Cage clearly saw something more to the character and plays him with earnest, though it ends up a largely two-dimensional labor of gloom and anguish.
One saving grace
What salvages "The Weather Man" from time to time is the grand presence of Michael Caine as Cage's father, whose own real drama is so engrossing and heartfelt, you wish he were the main man and his son the supporting player.
Cage's David Spritz is a master at grinning and spinning the weather, yet he's constantly buffeted by turbulence in his personal life. He's unhappy over his divorce and pressures his ex-wife (Hope Davis) to get back together even though she's involved with another man (Michael Rispoli).

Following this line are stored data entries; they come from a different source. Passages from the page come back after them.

(* ===== verification/Proxy.v ===== *)
(** The HTTP proxy: http-proxy/src/proxy.c. The operating system answers its
    calls by lists of outcomes, one per call. *)
From S2P Require Import Prelude Sockets CString HttpParse.

Definition RECV_BUFFER_SIZE : nat := 2048.

(** * Receiving and sending *)

(** ** [receive_from_socket] *)

(** The four characters that end a header, just before [total]. *)
Definition ends_header (total : Z) (buf : buffer) : bool :=
  (total >=? 4) && bool_decide (slice (Z.to_nat (total - 4)) 4 buf = CRLF ++ CRLF).

(** The loop: an interrupted call counts as -1 bytes. The arithmetic is that of
    [ssize_t]; the length asked for is [RECV_BUFFER_SIZE - total]. *)
Fixpoint receive_loop (fuel : nat) (s : sock) (total : Z) (buf : buffer)
  : res (Z * buffer * sock) :=
  match fuel with
  | O => Fault OutOfFuel
  | S fuel =>
      '(r, s) ← recv s (Z.to_nat (Z.of_nat RECV_BUFFER_SIZE - total));
      match r with
      | IoOk [] => Ok (total, buf, s)
      | IoOk data =>
          buf ← (if total <? 0 then Fault OutOfBounds else wr (Z.to_nat total) data buf);
          let total := total + Z.of_nat (length data) in
          if ends_header total buf then Ok (total, buf, s) else receive_loop fuel s total buf
      | IoErr err =>
          if negb (err =? EINTR) then Ok (-1, buf, s)
          else
            let total := total - 1 in
            if ends_header total buf then Ok (-1, buf, s) else receive_loop fuel s total buf
      end
  end.

(** Enough turns for what the socket will deliver. *)
Definition recv_work (s : sock) : nat :=
  S (sum_list_with (fun e => match e with RData b => S (S (length b)) | _ => 2%nat end) (s_in s)).
Definition receive_from_socket (s : sock) (buf : buffer) : res (Z * buffer * sock) :=
  receive_loop (recv_work s) s 0 buf.

(** ** [send_to_socket] *)

Fixpoint send_loop (fuel : nat) (s : sock) (total : Z) (buf : buffer) (size : Z)
  : res (Z * sock) :=
  match fuel with
  | O => Fault OutOfFuel
  | S fuel =>
      if total <? size then
        data ← (if total <? 0 then Fault OutOfBounds
                else rd (Z.to_nat total) (Z.to_nat (size - total)) buf);
        '(r, s) ← send s data;
        match r with
        | IoOk sent => send_loop fuel s (total + Z.of_nat (length sent)) buf size
        | IoErr err =>
            if negb (err =? EINTR) then Ok (-1, close s)
            else send_loop fuel s (total - 1) buf size
        end
      else Ok (0, s)
  end.
Definition send_to_socket (s : sock) (buf : buffer) (size : Z) : res (Z * sock) :=
  send_loop (S (S (length (s_sends s)))) s 0 buf size.

(** * [parse_request] *)

(** [snprintf(buffer, size, ...)] of a string whose conversion is [out]: what
    fits, and a NUL. *)
Definition snprintf (buf : buffer) (size : nat) (out : buffer) : res buffer :=
  match size with
  | O => Ok buf
  | S m => wr 0 (take m out ++ [0]) buf
  end.

Definition get_request (path host : buffer) : buffer :=
  str "GET " ++ path ++ str " HTTP/1.0" ++ CRLF ++ str "Host: " ++ host ++ CRLF ++
  str "Connection: close" ++ CRLF ++ CRLF.

Definition default_port (l : request_line) : request_line :=
  RequestLine (method l) (protocol l) (host l)
    (Some (match port l with Some p => p | None => str "80" end)) (path l) (version l).

(** The result is the length of the request to forward, which is then in the
    buffer, or the negative of a code; with it, the request parsed ([None] once
    it has been destroyed). *)
Definition parse_request (err : Z) (buf : buffer) (buffer_size req_len : Z)
  : res (Z * buffer * option request_line) :=
  '(r, req) ← ParsedRequest_parse err ParsedRequest_create buf req_len;
  if r <? 0 then Ok (-400, buf, None)
  else
    match line req with
    | None => Fault NullDeref
    | Some l =>
        let l := default_port l in
        if negb (strcmp_eq (method l) (str "GET")) then Ok (-501, buf, None)
        else
          let out := get_request (path l) (host l) in
          let len := Z.of_nat (length out) in
          buf ← snprintf buf (Z.to_nat buffer_size) out;
          if len >=? buffer_size then Ok (-1, buf, None) else Ok (len, buf, Some l)
    end.

(** * Setting up *)

(** What the calls on one address answer: the descriptor of [socket], and whether
    [setsockopt], [bind] and [connect] succeed. *)
Record addrinfo := Addrinfo {
  ai_socket : option Z; ai_setsockopt : bool; ai_bind : bool; ai_connect : bool }.

(** [find_server_socket_binding] and [find_client_socket_binding]: the result, and
    the descriptors closed on the way. *)
Fixpoint find_server_socket_binding (servinfo : list addrinfo) : Z * list Z :=
  match servinfo with
  | [] => (-1, [])
  | p :: servinfo =>
      match ai_socket p with
      | None => find_server_socket_binding servinfo
      | Some sockfd =>
          if negb (ai_setsockopt p) || negb (ai_bind p)
          then let '(r, closed) := find_server_socket_binding servinfo in (r, sockfd :: closed)
          else (sockfd, [])
      end
  end.
Fixpoint find_client_socket_binding (servinfo : list addrinfo) : Z * list Z :=
  match servinfo with
  | [] => (-1, [])
  | p :: servinfo =>
      match ai_socket p with
      | None => find_client_socket_binding servinfo
      | Some sockfd =>
          if negb (ai_connect p)
          then let '(r, closed) := find_client_socket_binding servinfo in (r, sockfd :: closed)
          else (sockfd, [])
      end
  end.

(** [proxy_server_socket_setup] and [proxy_client_socket_setup], given what
    [getaddrinfo] and [listen] answer. *)
Definition proxy_server_socket_setup (servinfo : option (list addrinfo)) (listen : bool)
  : Z * list Z :=
  match servinfo with
  | None => (-1, [])
  | Some servinfo =>
      let '(sockfd, closed) := find_server_socket_binding servinfo in
      if sockfd <? 0 then (-1, closed)
      else if negb listen then (-1, closed ++ [sockfd])
      else (sockfd, closed)
  end.
Definition proxy_client_socket_setup (servinfo : option (list addrinfo)) : Z * list Z :=
  match servinfo with
  | None => (-1, [])
  | Some servinfo =>
      let '(sockfd, closed) := find_client_socket_binding servinfo in
      if sockfd <? 0 then (-1, closed) else (sockfd, closed)
  end.

(** * The conversation with one client *)

Definition bad_request : buffer := str "HTTP/1.0 400 Bad Request" ++ CRLF ++ CRLF.
Definition not_implemented : buffer := str "HTTP/1.0 501 Not Implemented" ++ CRLF ++ CRLF.

Section chat.
(** What [errno] holds before a port is converted, and what the set-up of the
    connection to a host and port gives. *)
Context (err : Z) (connect : buffer -> buffer -> option sock).

(** [chat_with_client]: the result, the client's socket and the server's, if
    there is one; [client_buffer] and [server_buffer] are the arrays on the
    stack. *)
Definition chat_with_client (client : sock) (client_buffer server_buffer : buffer)
  : res (Z * sock * option sock) :=
  '(total, client_buffer, client) ← receive_from_socket client client_buffer;
  if total <? 0 then Ok (-1, client, None)
  else
    '(req_len, client_buffer, req) ←
      parse_request err client_buffer (Z.of_nat RECV_BUFFER_SIZE) total;
    if req_len <? 0 then
      if req_len =? -400 then
        '(_, client) ← send_to_socket client bad_request (Z.of_nat (length bad_request));
        mret (-1, client, None)
      else if req_len =? -501 then
        '(_, client) ← send_to_socket client not_implemented (Z.of_nat (length not_implemented));
        mret (-1, client, None)
      else Ok (-1, client, None)
    else
      match req with
      | None => Fault UseAfterFree
      | Some l =>
          match connect (host l) (default [] (port l)) with
          | None => Ok (-1, client, None)
          | Some server =>
              '(r, server) ← send_to_socket server client_buffer req_len;
              if r <? 0 then Ok (-1, client, Some server)
              else
                '(total, server_buffer, server) ← receive_from_socket server server_buffer;
                if total <? 0 then Ok (-1, client, Some server)
                else
                  '(r, client) ← send_to_socket client server_buffer total;
                  if r <? 0 then Ok (-1, client, Some server)
                  else Ok (0, client, Some (close server))
          end
      end.
End chat.

(** ** The accept loop *)

Inductive accept_event := AcceptErr (err : Z) | Accepted (clientfd : Z).
Inductive fork_event := ForkFailed | ForkChild | ForkParent.
Inductive proxy_action := Close (fd : Z) | Chat (fd : Z) | Exit.

(** The inner loop of [proxy]: accept until a client comes. *)
Fixpoint accept_client (events : list accept_event) : res (Z * list accept_event) :=
  match events with
  | [] => Fault Blocked
  | AcceptErr _ :: events => accept_client events
  | Accepted clientfd :: events => Ok (clientfd, events)
  end.

(** A turn of the loop of [proxy]. *)
Definition proxy_turn (sockfd : Z) (events : list accept_event) (fork : fork_event)
  : res (list proxy_action * list accept_event) :=
  '(clientfd, events) ← accept_client events;
  mret (match fork with
    | ForkFailed => [Close clientfd]
    | ForkChild => [Close sockfd; Chat clientfd; Close clientfd; Exit]
    | ForkParent => [Close clientfd]
    end, events).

David has troubles with the kids, his teen son (Nicholas Hoult), who's a recovering substance abuser, and his chubby, disconsolate daughter (Gemmenne de la Pena).
Always feeling inferior to his father (Caine), a Pulitzer Prize-winning scholar who was a buddy to world leaders in his day, David now must cope with his father's terminal cancer.
So yes, David does have real problems. Yet other than his father's illness, the domestic issues in his life feel almost certainly David's own fault.
What little backstory director Gore Verbinski and screenwriter Steven Conrad offer on the failed marriage makes it pretty clear David was the screw-up in that relationship. And his perpetual bummed-out, woe-is-me egotism easily could explain why his kids are a mess. After his wily blockbuster "Pirates of the Caribbean: The Curse of the Black Pearl," Verbinski chose a real downer as a follow-up.
David spends most of the movie lashing out with impatience, anger and resentment over distractions as small as a friendly viewer asking for his autograph in line at the motor-vehicles office. His father is a truly caring figure whose puzzlement over his son's lack of initiative is viewed as disapproval by David. Again, Caine's moments are tender and moving, and he becomes a more sympathetic character as the movie progresses, while David just remains a jerk.
If the filmmakers are trying to convey the message that no matter how great your material success, you still can be an unhappy SOB, fine, they've achieved their goal.